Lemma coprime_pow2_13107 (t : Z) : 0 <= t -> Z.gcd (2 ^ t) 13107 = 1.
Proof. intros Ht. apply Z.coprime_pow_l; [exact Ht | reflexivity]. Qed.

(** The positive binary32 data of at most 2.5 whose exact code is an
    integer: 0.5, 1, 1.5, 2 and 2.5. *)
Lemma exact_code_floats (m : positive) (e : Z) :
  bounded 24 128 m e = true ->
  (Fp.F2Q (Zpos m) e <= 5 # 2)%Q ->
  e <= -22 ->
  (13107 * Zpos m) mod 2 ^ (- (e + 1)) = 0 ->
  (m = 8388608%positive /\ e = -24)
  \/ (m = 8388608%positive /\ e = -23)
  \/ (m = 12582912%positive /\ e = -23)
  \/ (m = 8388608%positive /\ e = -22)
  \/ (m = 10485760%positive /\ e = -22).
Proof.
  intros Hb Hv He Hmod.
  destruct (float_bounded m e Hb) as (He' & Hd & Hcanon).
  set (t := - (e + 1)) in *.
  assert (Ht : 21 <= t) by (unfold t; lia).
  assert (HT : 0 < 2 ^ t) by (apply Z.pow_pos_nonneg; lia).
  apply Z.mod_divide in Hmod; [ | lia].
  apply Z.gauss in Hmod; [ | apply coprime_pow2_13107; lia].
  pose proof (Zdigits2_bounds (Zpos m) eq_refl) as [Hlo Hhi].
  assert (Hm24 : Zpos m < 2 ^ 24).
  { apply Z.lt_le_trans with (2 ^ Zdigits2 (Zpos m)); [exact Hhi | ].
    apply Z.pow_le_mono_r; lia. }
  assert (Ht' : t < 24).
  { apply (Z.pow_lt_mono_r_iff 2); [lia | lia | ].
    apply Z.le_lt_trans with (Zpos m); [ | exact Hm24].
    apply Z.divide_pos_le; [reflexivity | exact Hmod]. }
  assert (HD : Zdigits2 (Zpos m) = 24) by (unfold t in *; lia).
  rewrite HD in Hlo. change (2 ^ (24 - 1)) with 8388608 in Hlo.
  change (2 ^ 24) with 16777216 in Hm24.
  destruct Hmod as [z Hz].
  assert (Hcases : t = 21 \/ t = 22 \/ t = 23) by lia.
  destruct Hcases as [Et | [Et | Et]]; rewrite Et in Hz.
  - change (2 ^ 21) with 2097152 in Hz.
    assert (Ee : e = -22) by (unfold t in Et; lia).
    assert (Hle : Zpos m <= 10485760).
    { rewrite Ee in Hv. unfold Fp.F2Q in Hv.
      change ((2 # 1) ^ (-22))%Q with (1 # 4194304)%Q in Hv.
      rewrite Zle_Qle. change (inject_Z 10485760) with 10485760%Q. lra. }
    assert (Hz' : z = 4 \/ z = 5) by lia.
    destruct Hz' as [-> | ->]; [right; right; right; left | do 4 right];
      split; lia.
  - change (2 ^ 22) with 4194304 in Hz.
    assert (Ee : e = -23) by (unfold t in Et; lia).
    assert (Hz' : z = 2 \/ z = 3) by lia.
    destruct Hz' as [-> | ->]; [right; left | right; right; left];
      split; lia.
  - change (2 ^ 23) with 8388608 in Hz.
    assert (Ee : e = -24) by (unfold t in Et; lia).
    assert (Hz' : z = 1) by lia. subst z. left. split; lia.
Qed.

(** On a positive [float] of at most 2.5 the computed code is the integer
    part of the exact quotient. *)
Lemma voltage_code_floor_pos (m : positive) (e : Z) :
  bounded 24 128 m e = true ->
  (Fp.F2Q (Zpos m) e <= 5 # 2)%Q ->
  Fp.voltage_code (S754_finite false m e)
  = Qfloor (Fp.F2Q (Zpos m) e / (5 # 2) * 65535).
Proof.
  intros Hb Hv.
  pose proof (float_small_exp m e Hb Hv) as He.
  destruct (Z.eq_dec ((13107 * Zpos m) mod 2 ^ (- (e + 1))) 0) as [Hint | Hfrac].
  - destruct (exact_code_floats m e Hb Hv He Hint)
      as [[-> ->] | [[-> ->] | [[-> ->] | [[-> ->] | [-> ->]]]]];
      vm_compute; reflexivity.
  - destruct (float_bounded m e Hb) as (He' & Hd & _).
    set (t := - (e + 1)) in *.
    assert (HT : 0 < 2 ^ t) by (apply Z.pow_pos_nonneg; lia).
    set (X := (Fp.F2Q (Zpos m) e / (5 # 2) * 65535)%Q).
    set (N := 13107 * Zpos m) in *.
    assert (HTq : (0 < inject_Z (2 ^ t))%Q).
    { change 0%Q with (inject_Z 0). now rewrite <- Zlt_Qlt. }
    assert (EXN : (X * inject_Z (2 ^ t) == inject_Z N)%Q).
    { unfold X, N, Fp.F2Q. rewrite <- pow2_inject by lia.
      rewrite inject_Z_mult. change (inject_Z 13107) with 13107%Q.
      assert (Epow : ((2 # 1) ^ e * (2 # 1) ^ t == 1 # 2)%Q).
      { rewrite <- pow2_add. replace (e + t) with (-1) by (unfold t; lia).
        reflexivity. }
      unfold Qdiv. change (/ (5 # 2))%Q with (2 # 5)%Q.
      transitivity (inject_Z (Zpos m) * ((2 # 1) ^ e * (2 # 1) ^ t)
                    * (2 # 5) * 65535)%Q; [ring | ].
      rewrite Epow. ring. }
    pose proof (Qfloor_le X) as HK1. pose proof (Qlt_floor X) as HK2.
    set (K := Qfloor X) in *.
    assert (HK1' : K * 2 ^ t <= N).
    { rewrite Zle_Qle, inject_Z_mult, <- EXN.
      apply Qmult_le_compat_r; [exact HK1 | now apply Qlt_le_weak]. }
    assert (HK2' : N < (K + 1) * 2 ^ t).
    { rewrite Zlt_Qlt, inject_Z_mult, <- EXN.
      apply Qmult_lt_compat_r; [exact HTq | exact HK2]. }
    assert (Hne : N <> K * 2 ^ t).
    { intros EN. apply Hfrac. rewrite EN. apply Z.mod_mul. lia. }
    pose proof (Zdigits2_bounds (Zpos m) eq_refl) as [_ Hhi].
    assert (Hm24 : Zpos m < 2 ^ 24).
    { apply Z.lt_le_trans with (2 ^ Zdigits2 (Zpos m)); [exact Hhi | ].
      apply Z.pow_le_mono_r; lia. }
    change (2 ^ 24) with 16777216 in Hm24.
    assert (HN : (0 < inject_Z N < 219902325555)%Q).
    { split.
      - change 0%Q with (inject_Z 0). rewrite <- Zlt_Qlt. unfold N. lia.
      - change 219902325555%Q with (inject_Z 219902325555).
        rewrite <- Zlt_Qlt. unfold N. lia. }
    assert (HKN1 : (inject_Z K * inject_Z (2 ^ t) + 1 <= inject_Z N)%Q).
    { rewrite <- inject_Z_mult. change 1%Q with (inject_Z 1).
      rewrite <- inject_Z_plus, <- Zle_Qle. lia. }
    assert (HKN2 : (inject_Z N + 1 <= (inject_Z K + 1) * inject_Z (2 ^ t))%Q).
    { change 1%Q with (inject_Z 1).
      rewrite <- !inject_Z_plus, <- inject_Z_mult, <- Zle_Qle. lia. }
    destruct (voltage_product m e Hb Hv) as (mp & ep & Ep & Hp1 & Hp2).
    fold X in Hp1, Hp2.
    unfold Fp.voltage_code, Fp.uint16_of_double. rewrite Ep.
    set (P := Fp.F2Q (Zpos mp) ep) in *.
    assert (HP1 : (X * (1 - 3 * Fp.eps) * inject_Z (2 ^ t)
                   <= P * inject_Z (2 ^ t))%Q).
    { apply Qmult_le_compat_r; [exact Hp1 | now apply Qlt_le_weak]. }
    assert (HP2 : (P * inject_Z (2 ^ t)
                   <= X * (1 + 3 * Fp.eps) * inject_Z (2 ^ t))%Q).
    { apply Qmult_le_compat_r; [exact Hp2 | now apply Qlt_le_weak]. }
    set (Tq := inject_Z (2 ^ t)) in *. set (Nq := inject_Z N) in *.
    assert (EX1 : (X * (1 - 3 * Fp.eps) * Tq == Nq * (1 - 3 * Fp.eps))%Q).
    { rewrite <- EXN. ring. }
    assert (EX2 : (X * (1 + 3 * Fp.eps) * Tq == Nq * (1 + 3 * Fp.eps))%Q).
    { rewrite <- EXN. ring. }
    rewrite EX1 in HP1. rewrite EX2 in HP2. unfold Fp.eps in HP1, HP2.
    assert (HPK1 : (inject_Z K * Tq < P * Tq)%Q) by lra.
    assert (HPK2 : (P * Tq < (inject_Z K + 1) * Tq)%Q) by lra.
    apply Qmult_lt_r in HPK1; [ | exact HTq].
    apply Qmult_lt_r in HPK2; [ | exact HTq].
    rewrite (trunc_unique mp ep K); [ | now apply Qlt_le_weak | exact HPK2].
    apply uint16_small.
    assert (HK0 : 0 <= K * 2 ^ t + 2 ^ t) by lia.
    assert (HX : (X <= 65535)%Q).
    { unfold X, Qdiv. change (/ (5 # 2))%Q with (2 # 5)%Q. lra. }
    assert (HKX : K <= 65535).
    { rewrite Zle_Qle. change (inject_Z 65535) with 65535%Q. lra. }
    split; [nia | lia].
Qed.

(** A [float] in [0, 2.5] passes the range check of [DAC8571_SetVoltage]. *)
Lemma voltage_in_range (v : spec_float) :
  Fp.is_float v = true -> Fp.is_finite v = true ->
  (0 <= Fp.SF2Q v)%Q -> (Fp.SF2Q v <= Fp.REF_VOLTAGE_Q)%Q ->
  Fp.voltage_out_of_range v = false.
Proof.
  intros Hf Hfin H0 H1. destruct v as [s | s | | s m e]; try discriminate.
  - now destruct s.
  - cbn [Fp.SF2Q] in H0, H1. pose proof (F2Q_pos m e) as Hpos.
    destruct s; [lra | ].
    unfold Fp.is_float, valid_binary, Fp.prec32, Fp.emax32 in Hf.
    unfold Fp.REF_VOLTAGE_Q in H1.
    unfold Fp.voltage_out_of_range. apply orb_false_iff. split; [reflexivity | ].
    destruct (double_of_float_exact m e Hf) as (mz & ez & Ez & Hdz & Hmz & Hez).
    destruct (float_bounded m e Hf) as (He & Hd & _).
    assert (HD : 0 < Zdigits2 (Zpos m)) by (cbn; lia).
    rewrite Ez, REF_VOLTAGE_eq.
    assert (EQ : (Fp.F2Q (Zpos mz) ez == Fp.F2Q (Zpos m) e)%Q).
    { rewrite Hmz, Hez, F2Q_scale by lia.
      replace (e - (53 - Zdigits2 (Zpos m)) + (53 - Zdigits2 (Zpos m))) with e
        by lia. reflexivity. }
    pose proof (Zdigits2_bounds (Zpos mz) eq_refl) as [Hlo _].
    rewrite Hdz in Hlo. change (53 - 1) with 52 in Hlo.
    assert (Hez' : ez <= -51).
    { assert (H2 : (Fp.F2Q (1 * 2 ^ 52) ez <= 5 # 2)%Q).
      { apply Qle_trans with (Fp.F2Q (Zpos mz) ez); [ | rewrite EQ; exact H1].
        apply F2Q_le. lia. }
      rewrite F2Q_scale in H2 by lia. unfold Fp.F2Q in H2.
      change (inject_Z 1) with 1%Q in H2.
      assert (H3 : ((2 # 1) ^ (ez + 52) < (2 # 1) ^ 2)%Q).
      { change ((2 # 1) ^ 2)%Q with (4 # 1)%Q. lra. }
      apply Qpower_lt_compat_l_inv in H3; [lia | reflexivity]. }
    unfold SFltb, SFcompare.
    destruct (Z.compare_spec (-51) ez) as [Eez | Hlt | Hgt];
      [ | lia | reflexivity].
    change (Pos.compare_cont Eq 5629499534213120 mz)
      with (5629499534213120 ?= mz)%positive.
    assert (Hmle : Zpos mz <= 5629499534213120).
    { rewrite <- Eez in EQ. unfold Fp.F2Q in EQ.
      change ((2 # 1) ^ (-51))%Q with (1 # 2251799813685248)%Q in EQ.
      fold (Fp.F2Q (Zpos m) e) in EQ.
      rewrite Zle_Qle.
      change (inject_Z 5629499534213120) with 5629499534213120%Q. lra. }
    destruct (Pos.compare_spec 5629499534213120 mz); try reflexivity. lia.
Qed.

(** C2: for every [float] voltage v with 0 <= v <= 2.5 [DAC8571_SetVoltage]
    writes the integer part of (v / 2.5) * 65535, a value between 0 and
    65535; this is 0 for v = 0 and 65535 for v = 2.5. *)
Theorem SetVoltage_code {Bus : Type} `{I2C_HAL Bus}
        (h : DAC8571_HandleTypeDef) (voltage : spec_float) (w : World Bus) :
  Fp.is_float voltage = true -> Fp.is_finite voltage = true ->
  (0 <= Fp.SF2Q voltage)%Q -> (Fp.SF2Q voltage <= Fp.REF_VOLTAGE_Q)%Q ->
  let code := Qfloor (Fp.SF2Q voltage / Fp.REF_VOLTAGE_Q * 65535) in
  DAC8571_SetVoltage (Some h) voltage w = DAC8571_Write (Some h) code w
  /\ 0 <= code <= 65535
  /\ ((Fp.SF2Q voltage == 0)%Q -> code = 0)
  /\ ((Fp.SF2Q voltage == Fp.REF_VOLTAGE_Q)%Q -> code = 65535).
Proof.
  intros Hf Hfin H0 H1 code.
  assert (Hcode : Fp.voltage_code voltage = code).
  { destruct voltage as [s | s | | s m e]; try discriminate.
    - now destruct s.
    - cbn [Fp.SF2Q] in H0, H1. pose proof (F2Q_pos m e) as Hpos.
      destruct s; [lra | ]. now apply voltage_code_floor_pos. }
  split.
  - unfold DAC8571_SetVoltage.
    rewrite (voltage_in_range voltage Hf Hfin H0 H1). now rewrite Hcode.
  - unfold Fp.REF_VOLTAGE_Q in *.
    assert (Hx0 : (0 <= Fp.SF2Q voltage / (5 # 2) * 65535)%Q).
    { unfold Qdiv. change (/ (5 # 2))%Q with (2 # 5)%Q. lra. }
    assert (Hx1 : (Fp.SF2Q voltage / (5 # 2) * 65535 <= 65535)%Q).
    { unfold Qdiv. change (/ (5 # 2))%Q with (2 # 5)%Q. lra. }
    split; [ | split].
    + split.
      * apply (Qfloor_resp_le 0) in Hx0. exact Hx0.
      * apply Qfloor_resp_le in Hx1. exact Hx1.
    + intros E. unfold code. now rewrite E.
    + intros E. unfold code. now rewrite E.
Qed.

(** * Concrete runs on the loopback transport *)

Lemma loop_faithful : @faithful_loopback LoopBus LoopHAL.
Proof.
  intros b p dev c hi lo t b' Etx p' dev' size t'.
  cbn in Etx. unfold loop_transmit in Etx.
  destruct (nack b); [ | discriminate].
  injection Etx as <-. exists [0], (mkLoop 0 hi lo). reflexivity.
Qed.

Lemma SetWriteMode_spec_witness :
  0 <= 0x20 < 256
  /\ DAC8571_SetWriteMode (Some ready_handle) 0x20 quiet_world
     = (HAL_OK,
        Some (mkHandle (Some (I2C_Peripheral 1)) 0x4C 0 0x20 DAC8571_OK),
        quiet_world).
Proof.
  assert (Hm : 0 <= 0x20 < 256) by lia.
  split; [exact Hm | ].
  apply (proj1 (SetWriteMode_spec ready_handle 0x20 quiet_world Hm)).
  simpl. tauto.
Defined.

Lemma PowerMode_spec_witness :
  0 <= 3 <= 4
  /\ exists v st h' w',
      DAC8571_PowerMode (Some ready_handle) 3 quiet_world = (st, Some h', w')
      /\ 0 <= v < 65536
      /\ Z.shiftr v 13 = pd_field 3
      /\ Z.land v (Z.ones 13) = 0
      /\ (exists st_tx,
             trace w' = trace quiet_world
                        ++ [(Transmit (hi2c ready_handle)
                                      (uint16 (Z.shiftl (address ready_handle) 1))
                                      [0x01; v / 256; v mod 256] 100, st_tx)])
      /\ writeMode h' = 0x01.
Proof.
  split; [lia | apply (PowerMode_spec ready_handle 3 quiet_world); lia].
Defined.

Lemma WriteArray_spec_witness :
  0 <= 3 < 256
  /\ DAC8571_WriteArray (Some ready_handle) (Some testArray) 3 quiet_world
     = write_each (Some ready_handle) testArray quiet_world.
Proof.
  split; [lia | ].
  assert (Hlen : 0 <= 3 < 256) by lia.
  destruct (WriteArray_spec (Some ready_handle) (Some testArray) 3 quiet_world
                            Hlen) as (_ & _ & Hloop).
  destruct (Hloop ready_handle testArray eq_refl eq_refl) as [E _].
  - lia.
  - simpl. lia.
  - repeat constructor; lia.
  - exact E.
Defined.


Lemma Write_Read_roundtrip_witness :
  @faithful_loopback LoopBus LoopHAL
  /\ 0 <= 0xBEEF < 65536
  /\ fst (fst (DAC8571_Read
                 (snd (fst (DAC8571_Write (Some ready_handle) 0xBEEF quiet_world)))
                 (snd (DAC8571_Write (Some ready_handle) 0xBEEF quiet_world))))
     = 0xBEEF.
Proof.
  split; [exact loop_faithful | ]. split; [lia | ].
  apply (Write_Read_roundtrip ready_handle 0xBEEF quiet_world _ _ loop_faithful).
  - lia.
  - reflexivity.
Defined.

+++

Task. For the entries above, say how many lines contain the word "left", giving the number alone.

Solution below. 3